Diálogos revelam que o empresário Francisco Feitosa, também conhecido como Chiquinho e ex-cunhado de Gilmar Mendes, atual ministro do STF, foi contratado em 2024 pelo ex-banqueiro Daniel Vorcaro para atuar em interesses relacionados a universidades privadas. As conversas entre Vorcaro e um número atribuído a Chiquinho ocorreram entre abril de 2024 e junho de 2025, durante o tempo em que Gilmar Mendes deliberava sobre a abertura de novos cursos de medicina no Supremo Tribunal Federal. O telefone de Vorcaro foi apreendido durante uma investigação da Polícia Federal.
Quando questionado sobre essas interações, Gilmar Mendes, por meio de sua assessoria, negou ter discutido qualquer assunto relacionado ao MEC, tanto com Vorcaro quanto com Chiquinho, e enfatizou que seu voto a favor do governo na ação sobre os novos cursos não se referia a instituições de ensino.
Em uma declaração, Chiquinho confirmou ter firmado um contrato com a Super Empreendimentos, empresa que está sob investigação por supostamente ser um canal de pagamentos de Vorcaro a uma milícia privada e a agentes públicos. No entanto, ele negou ter atuado para facilitar uma aproximação entre Gilmar e Vorcaro.
O empresário, que não revelou os valores e os serviços prestados, mencionou que sua consultoria foi de “curto período” e que a Super Empreendimentos operava em “vários segmentos”. Diálogos indicam que Vorcaro estava disposto a pagar R$ 500 mil mensais pelos serviços de Chiquinho, com um pagamento inicial de R$ 800 mil.
Chiquinho afirmou que não foi contratado para unir qualquer pessoa, especialmente o ministro Gilmar Mendes. Ele relatou que, a pedido de Vorcaro, organizou uma reunião com sua irmã, Guiomar, ex-esposa de Gilmar, a fim de discutir processos, algo que nunca ocorreu.
Além disso, diálogos sugerem que, em abril de 2024, Chiquinho aconselhou Vorcaro a se aproximar de Gilmar durante um evento em Londres, enfatizando a importância dessa relação para o futuro.
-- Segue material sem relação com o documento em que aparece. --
(* ===== verification/Controls.v ===== *)
(** The controls of a page.

    A page of the console offers buttons, fields and selections; some are disabled,
    and an open dialog is modal.  The components are modelled as state machines
    whose events take the place of those controls.  This file has what a page
    offers as a value, and the interface ([Page]) by which the machine of a page
    and its rendering are compared: what can be reached by the controls and the
    replies is what the machine reaches, so its invariants are those of the page. *)
From S2P Require Import Prelude.
From stdpp Require Import relations.

Section controls.
Context {S : Type}.

(** A button is clicked, a field gets a text, a selection one of its options;
    each has the label that the reader sees. *)
Inductive Control :=
  | Button (label : string) (disabled : bool) (click : S -> S)
  | Field (label value : string) (disabled : bool) (change : string -> S -> S)
  | Choice (label value : string) (disabled : bool) (options : list (string * (S -> S))).

Definition used (c : Control) (s s' : S) : Prop :=
  match c with
  | Button _ disabled click => disabled = false /\ s' = click s
  | Field _ _ disabled change => disabled = false /\ exists text, s' = change text s
  | Choice _ _ disabled options => disabled = false /\ exists o, o ∈ options /\ s' = o.2 s
  end.

(** The controls of the page, and those of the dialog that is open above it. *)
Record View := { vw_page : list Control; vw_dialog : option (list Control) }.

Definition in_reach (v : View) : list Control := default (vw_page v) (vw_dialog v).

Definition offers (v : View) (s s' : S) : Prop := Exists (fun c => used c s s') (in_reach v).

Lemma offers_button (v : View) (label : string) (click : S -> S) (s : S) :
  Button label false click ∈ in_reach v -> offers v s (click s).
Proof. intros H. apply Exists_exists. by exists (Button label false click). Qed.

Lemma offers_field (v : View) (label value text : string) (change : string -> S -> S) (s : S) :
  Field label value false change ∈ in_reach v -> offers v s (change text s).
Proof.
  intros H. apply Exists_exists. exists (Field label value false change). split; [done|].
  split; [done|]. by exists text.
Qed.

Lemma offers_choice (v : View) (label value : string) (options : list (string * (S -> S)))
    (o : string * (S -> S)) (s : S) :
  Choice label value false options ∈ in_reach v -> o ∈ options -> offers v s (o.2 s).
Proof.
  intros H Ho. apply Exists_exists. exists (Choice label value false options).
  split; [done|]. split; [done|]. by exists o.
Qed.
End controls.
Arguments Control : clear implicits.
Arguments View : clear implicits.

(** ** The interface

    [step] has the events of the machine, [use] the uses of the controls (what a
    view offers, or the views of a page that also shows other data) and [reply]
    the events that are not the reader's.  In the states that satisfy the
    invariant every use of a control is an event or changes nothing, and every
    event is a use of a control, a reply, or changes nothing. *)
Class Page {S : Type} (inv : S -> Prop) (use step reply : S -> S -> Prop) : Prop := {
  page_reply s s' : inv s -> reply s s' -> step s s';
  page_offers s s' : inv s -> use s s' -> s' = s \/ step s s';
  page_step s s' : inv s -> step s s' -> s' = s \/ use s s' \/ reply s s';
  page_inv s s' : inv s -> step s s' -> inv s';
}.

Section page.
Context {S : Type} {inv : S -> Prop} {use step reply : S -> S -> Prop}
  `{!Page inv use step reply}.

(** What the reader and the service do to a page. *)
Definition happens (s s' : S) : Prop := use s s' \/ reply s s'.

Lemma happens_step (s s' : S) : inv s -> happens s s' -> s' = s \/ step s s'.
Proof. intros Hi [H|H]; [by apply page_offers|right; by apply page_reply]. Qed.

(** The page and its machine reach the same states. *)
Theorem page_reaches (start s : S) :
  inv start -> rtc happens start s <-> rtc step start s.
Proof.
  intros Hi. split; intros H.
  - induction H as [|x y z Hxy _ IH]; [apply rtc_refl|].
    destruct (happens_step x y Hi Hxy) as [-> |Hs]; [by apply IH|].
    eapply rtc_l; [exact Hs|]. apply IH. by eapply page_inv.
  - induction H as [|x y z Hxy _ IH]; [apply rtc_refl|].
    specialize (IH (page_inv x y Hi Hxy)).
    destruct (page_step x y Hi Hxy) as [-> |Ho]; [done|]. by eapply rtc_l.
Qed.
End page.

(** Case analysis on the control that was used, for a list of controls. *)
Ltac each_control H :=
  repeat match type of H with
  | Exists _ (_ :: _) => apply Exists_cons in H as [H|H]
  | Exists _ (_ ++ _) => apply Exists_app in H as [H|H]
  | Exists _ [] => by apply Exists_nil in H
  end.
No mês seguinte, ele foi visto jantando com Gilmar e Cristiano Zanin, conforme indicam as conversas, mas Chiquinho contestou essa informação, afirmando que não havia presença de Zanin e que não existiam mensagens de seu telefone a respeito.
Em 11 de abril de 2024, Vorcaro se reuniu com Gilmar para solicitar seu apoio em uma causa bilionária relacionada a usinas do setor sucroalcooleiro, mas o ministro votou contra a proposta.
Chiquinho alegou também que seu trabalho não estava vinculado aos interesses de Vorcaro junto ao MEC ou a Camilo Santana, ex-ministro da Educação. Entretanto, as comunicações com Vorcaro fazem referência a atividades no Ministério da Educação.
Em setembro de 2024, Chiquinho informou Vorcaro que “MEC: Andando na velocidade esperada” e mencionou que “uma pessoa minha” havia enviado um contrato para a assinatura. Além disso, conversas revelaram tentativas de encontros com Camilo Santana, embora não esteja claro quais questões foram discutidas.
Em agosto de 2024, Chiquinho também enviou um ofício relacionado a cursos de medicina, identificado como sendo do MEC. Anteriormente, Vorcaro havia compartilhado um contato vinculado à Universidade Luterana do Brasil, que teve participação do Banco Master.
Chiquinho esclareceu que se encontrou com alguém ligado à universidade a pedido de Vorcaro, apenas para coletar informações. Ele acrescentou que o documento do MEC enviado a Vorcaro era uma informação pública, disponível no site da universidade.